15 thoughts on “Learning to Tempo

  1. My mind always psyches me out when I glance at my Garmin. So much so that I am considering wearing it on my ankle to prevent me from checking it every 30 seconds.


  2. My last training session I really worked on “training my brain” as I called it. I went through a lot of the same stuff. Though – after reading this I’m thinking that I might not do tempos right – I usually run somewhere quicker than Half marathon Race Pace but not somewhere as hard as you (effort wise)…. ? Ack – guess that means I need to push harder…?


    • No, I think you’ve got it right. Shouldn’t feel like a hard, totally cashed finish, I just got carried away (slight downfall of not looking at watch?) I would have ideally stuck to the same pace (sightly faster than half mar) for mile 3. Something to aim for next time and as the workout lengthens, I guess.

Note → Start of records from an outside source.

Lemma fresh_loc_fresh (h : heap) : h !! fresh_loc h = None.
Proof.
  cut (∀ l, is_Some (h !! l) → (l < fresh_loc h)%positive).
  { intros Hlt. apply eq_None_not_Some. intros Hs%Hlt. lia. }
  unfold fresh_loc. apply (map_fold_weak_ind
    (λ (r : positive) (m : heap), ∀ l, is_Some (m !! l) → (l < r)%positive)).
  - intros l [? Hl]. by rewrite lookup_empty in Hl.
  - intros i b m r Hi IH l. rewrite lookup_insert. case_decide as Hil.
    + intros _. subst. lia.
    + intros Hs%IH. lia.
Qed.

(** ** Memory operations, for any state that holds a heap of blocks *)
Class HasHeap (S : Type) := {
  heap_of : S → heap;
  with_heap : heap → S → S;
}.

Section memory.
Context {S : Type} `{!HasHeap S}.

Definition deref (p : ptr) : M S BufferBlock := λ s,
  match p with
  | None => Faulted NullDeref
  | Some l => match heap_of s !! l with
              | None => Faulted UseAfterFree
              | Some b => Done (b, s)
              end
  end.

Definition store (p : ptr) (f : BufferBlock → BufferBlock) : M S unit := λ s,
  match p with
  | None => Faulted NullDeref
  | Some l => match heap_of s !! l with
              | None => Faulted UseAfterFree
              | Some b => Done (tt, with_heap (<[l := f b]> (heap_of s)) s)
              end
  end.

(** [new BufferBlock] *)
Definition alloc_block : M S ptr := λ s,
  let l := fresh_loc (heap_of s) in
  Done (Some l, with_heap (<[l := new_block]> (heap_of s)) s).

(** [delete p]; deleting a null pointer has no effect. *)
Definition delete_block (p : ptr) : M S unit := λ s,
  match p with
  | None => Done (tt, s)
  | Some l => match heap_of s !! l with
              | None => Faulted UseAfterFree
              | Some _ => Done (tt, with_heap (delete l (heap_of s)) s)
              end
  end.

Lemma deref_done l b s : heap_of s !! l = Some b → deref (Some l) s = Done (b, s).
Proof. intros Hl. unfold deref. by rewrite Hl. Qed.

Lemma store_done l b f s :
  heap_of s !! l = Some b →
  store (Some l) f s = Done (tt, with_heap (<[l := f b]> (heap_of s)) s).
Proof. intros Hl. unfold store. by rewrite Hl. Qed.

Lemma wp_deref l b Q s :
  heap_of s !! l = Some b → Q b s → wp (deref (Some l)) Q s.
Proof. intros Hl HQ. unfold wp, deref. by rewrite Hl. Qed.

Lemma wp_store l b f Q s :
  heap_of s !! l = Some b → Q tt (with_heap (<[l := f b]> (heap_of s)) s) →
  wp (store (Some l) f) Q s.
Proof. intros Hl HQ. unfold wp, store. by rewrite Hl. Qed.

Lemma wp_alloc Q s :
  (∀ l, heap_of s !! l = None →
     Q (Some l) (with_heap (<[l := new_block]> (heap_of s)) s)) →
  wp alloc_block Q s.
Proof. intros HQ. unfold wp, alloc_block. apply HQ, fresh_loc_fresh. Qed.

Lemma wp_delete l b Q s :
  heap_of s !! l = Some b → Q tt (with_heap (delete l (heap_of s)) s) →
  wp (delete_block (Some l)) Q s.
Proof. intros Hl HQ. unfold wp, delete_block. by rewrite Hl. Qed.
End memory.

(** ** [memcpy] between byte arrays *)

(** The [n] cells of [d] from offset [off]; [None] when they do not all exist. *)
Definition read_cells (d : list cell) (off n : Z) : option (list cell) :=
  if decide (0 ≤ off ∧ 0 ≤ n ∧ off + n ≤ length d)%Z
  then Some (take (Z.to_nat n) (drop (Z.to_nat off) d))
  else None.

(** [d] with the cells [src] written from offset [off]. *)
Definition write_cells (d : list cell) (off : Z) (src : list cell) : option (list cell) :=
  if decide (0 ≤ off ∧ off + length src ≤ length d)%Z
  then Some (take (Z.to_nat off) d ++ src ++ drop (Z.to_nat off + length src) d)
  else None.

  3. My tempo last night turned out well for 3 mi, and involved a meltdown/cooldown/quit running up the last mi long hill. I struggle with tempos too… for all the same reasons. And my poor coach AND sister got an earful of my meltdown over my mental wimpiness. I’ll just chalk it up to tempoing in 90+ heat on a hilly course. But those are the hardest ones for me to handle too…and I have a LOT of work to do to get my head on the same page as the rest of me. Can I move to cali and train with you??


  4. Are you doing a warm up at all for these? I find them necessary for my mental sanity. And for my body to be able to get into a groove. You mentioned the cool down but not a warm up so I just wondered. Might help to start with a nice, easy, slow mile before the tempo!


  5. I know it seems hippie-ish but I do a lot of my runs based on effort… I use the “paces” as guidelines… so if I am supposed to do a tempo run at X pace, I rate how hard or easy X pace is. I get really worked up about not hitting splits so I need to run like this! I also feel like it is good because if you feel good, you don’t worry about holding yourself back and can get in a great run. I don’t know…maybe I really am a hippie :)


  6. You are so speedy! I did a tempo run the other day and even though they are tough they are a great workout! I hope to become as fast as you though!


  7. Hahah I didn’t know many other people knew about “Morton’s Toe.” I used to refer to my second toe on my left foot as E.J. (or extra joint) until I learned the correct term. My last two living spaces have been nicknamed “Morton’s Lair” and “Morton’s Penthouse” after sharing a roof with my second toe.


  8. Whenever I use my garmin, I opt out of setting the pace limits because a) my garmin is ancient and takes a while to give an accurate current pace, b) gives me major anxiety and c) I always over correct. I just check my garmin for a guideline (and to make sure it’s working haha) and try to make a mental note of how it feels to run at that pace.


  9. ahhh tempo runs are my enemy! I almost can’t do them. It’s like running “fast” is not in my genes. I know I’d get so much faster if I’d commit though. All worth it on race day :) — Ericka @ The Sweet Life (sweetlifeericka.com)


  10. I’m using a time-based training program for my marathon this year, and I find that it is really helping my mental game. I tend to leave the Garmin at home more often than not these days, since I can use any ol’ primitive time-keeping device to make sure I run for 45-60 minutes, or whatever the day happens to call for. It’s also really helping me for long runs – I used to have huge mental anxiety over running 16, 18, 20 miles … but somehow saying I’m going to run for 2h30m tricks my brain into being ok with it.

    Speedwork is the last place where I still can’t kick the Garmin dependency. But I’m working on it. I think more often than not, it’s our brains telling us we can’t do something based on dumb digital feedback rather than our bodies. And vice-versa – I don’t need to read my pace off of a screen to tell me I’m going easy. Hippie running! I’m going to start a movement.